_What you will do_
Copy out each line below in which the string "explicit" appears.

╭──

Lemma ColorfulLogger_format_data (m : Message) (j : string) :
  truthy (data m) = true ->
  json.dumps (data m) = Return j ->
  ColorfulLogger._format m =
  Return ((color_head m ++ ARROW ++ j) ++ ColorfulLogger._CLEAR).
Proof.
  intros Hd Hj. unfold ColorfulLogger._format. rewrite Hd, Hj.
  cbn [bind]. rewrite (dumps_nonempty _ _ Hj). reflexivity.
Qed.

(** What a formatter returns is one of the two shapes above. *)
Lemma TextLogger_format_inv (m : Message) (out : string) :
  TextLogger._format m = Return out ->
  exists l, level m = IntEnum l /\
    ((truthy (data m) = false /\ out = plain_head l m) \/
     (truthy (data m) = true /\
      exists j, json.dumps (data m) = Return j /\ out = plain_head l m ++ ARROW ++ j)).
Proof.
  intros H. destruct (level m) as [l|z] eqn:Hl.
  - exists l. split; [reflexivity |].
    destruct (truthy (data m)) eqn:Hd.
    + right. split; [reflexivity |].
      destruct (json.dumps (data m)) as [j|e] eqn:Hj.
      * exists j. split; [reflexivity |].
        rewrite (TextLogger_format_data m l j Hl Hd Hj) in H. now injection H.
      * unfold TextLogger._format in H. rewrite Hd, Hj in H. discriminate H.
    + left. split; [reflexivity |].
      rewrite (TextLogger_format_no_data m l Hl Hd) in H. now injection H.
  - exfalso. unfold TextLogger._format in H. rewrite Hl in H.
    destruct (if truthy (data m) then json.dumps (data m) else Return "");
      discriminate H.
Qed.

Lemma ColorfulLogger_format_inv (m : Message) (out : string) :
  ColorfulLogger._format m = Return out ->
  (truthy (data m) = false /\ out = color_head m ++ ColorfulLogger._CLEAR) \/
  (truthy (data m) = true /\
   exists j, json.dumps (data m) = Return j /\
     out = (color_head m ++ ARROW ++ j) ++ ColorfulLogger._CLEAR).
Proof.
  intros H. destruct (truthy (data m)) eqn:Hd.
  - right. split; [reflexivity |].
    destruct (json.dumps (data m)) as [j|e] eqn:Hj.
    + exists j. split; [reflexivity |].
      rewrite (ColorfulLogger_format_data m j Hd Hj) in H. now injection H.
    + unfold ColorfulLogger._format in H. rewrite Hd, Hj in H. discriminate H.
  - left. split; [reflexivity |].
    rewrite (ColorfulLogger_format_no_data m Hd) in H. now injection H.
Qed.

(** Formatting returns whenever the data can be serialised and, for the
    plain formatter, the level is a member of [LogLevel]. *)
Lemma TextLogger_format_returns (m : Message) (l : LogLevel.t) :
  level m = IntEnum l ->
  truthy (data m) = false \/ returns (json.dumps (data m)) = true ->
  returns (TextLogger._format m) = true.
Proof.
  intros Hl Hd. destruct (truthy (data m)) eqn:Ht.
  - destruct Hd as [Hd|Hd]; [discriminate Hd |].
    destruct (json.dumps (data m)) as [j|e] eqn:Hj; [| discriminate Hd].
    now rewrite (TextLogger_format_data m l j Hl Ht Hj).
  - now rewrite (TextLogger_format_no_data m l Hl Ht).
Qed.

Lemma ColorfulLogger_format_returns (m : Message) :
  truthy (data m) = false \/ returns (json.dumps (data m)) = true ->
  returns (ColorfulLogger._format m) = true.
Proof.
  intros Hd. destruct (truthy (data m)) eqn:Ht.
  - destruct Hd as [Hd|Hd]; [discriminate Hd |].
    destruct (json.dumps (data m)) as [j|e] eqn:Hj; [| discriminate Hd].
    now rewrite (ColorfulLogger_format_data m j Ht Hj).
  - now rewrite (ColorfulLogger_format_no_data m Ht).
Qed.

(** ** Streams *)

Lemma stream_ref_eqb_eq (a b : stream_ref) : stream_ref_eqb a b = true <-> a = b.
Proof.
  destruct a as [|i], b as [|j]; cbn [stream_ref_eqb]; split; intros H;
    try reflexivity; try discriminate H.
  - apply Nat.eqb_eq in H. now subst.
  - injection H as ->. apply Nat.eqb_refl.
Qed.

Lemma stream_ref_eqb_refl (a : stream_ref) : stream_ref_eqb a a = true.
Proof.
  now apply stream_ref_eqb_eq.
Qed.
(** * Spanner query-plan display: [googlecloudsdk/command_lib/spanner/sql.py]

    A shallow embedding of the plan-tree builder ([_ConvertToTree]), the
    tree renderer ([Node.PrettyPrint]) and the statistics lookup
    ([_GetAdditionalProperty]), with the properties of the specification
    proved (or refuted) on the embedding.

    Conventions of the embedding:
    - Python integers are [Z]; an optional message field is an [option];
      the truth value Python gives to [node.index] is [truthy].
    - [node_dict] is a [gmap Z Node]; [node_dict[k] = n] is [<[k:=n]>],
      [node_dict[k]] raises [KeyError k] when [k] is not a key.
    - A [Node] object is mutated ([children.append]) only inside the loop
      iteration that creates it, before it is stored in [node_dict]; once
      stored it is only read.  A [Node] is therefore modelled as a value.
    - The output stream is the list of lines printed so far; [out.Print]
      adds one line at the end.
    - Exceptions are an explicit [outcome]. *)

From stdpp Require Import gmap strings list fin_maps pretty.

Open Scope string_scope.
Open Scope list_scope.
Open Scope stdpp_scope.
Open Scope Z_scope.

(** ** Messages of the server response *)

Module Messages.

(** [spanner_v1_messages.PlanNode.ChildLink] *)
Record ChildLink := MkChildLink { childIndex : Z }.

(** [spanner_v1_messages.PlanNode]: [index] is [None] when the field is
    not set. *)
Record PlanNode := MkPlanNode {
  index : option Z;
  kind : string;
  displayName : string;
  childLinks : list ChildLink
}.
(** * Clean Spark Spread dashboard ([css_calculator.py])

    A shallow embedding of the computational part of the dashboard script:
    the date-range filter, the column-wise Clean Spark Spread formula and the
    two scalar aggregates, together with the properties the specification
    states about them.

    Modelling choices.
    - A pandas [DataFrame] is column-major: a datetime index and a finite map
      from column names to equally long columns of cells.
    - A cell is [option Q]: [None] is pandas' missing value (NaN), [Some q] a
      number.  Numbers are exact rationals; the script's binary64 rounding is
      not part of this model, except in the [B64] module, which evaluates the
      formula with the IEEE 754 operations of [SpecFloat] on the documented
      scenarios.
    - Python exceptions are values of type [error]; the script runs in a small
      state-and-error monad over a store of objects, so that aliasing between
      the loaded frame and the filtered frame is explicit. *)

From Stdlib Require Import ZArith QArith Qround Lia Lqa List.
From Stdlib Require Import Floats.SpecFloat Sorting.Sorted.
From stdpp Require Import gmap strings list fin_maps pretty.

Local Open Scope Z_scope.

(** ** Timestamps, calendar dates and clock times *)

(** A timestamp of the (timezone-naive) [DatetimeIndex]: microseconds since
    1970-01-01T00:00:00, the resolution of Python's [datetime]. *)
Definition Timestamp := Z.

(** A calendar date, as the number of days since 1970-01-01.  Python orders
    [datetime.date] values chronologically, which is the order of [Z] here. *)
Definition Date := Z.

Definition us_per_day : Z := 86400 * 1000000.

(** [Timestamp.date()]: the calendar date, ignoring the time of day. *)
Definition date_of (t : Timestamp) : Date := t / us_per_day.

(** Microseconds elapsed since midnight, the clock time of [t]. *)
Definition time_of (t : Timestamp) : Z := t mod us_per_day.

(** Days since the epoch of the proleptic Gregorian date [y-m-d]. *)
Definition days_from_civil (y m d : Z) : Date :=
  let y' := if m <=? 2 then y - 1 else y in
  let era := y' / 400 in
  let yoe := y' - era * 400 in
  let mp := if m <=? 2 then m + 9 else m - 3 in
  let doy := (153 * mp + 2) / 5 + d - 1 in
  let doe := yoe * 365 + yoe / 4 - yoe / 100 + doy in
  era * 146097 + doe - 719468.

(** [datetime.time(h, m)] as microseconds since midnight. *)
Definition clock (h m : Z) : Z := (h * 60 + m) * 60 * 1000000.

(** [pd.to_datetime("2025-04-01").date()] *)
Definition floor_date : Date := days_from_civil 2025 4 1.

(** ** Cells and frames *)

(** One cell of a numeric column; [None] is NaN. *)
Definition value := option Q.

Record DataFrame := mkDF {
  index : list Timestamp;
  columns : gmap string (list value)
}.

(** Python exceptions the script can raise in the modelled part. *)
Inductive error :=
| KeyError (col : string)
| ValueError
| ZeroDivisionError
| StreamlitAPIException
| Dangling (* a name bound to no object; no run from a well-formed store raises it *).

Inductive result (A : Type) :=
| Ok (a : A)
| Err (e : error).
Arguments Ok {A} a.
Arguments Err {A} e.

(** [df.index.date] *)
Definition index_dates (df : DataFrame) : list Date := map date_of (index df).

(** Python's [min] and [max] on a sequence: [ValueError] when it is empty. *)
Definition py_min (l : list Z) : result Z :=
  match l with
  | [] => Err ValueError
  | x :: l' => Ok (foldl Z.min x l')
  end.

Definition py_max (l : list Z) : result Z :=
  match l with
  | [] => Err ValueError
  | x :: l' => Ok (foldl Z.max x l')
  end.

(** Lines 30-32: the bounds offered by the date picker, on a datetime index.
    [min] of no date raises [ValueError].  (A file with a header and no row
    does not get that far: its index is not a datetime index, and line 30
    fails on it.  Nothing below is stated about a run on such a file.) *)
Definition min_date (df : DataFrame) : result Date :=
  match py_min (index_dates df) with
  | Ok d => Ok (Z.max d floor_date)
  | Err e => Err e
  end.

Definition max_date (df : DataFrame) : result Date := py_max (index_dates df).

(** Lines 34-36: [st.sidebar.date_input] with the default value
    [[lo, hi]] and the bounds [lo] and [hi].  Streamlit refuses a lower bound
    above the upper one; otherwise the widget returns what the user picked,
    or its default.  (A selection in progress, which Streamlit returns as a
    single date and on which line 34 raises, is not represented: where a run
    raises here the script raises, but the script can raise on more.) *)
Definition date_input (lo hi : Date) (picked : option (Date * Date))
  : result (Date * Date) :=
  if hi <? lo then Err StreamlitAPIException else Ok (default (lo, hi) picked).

╰──

_Problem solution_
    - Exceptions are an explicit [outcome]. *)
      the loaded frame and the filtered frame is explicit. *)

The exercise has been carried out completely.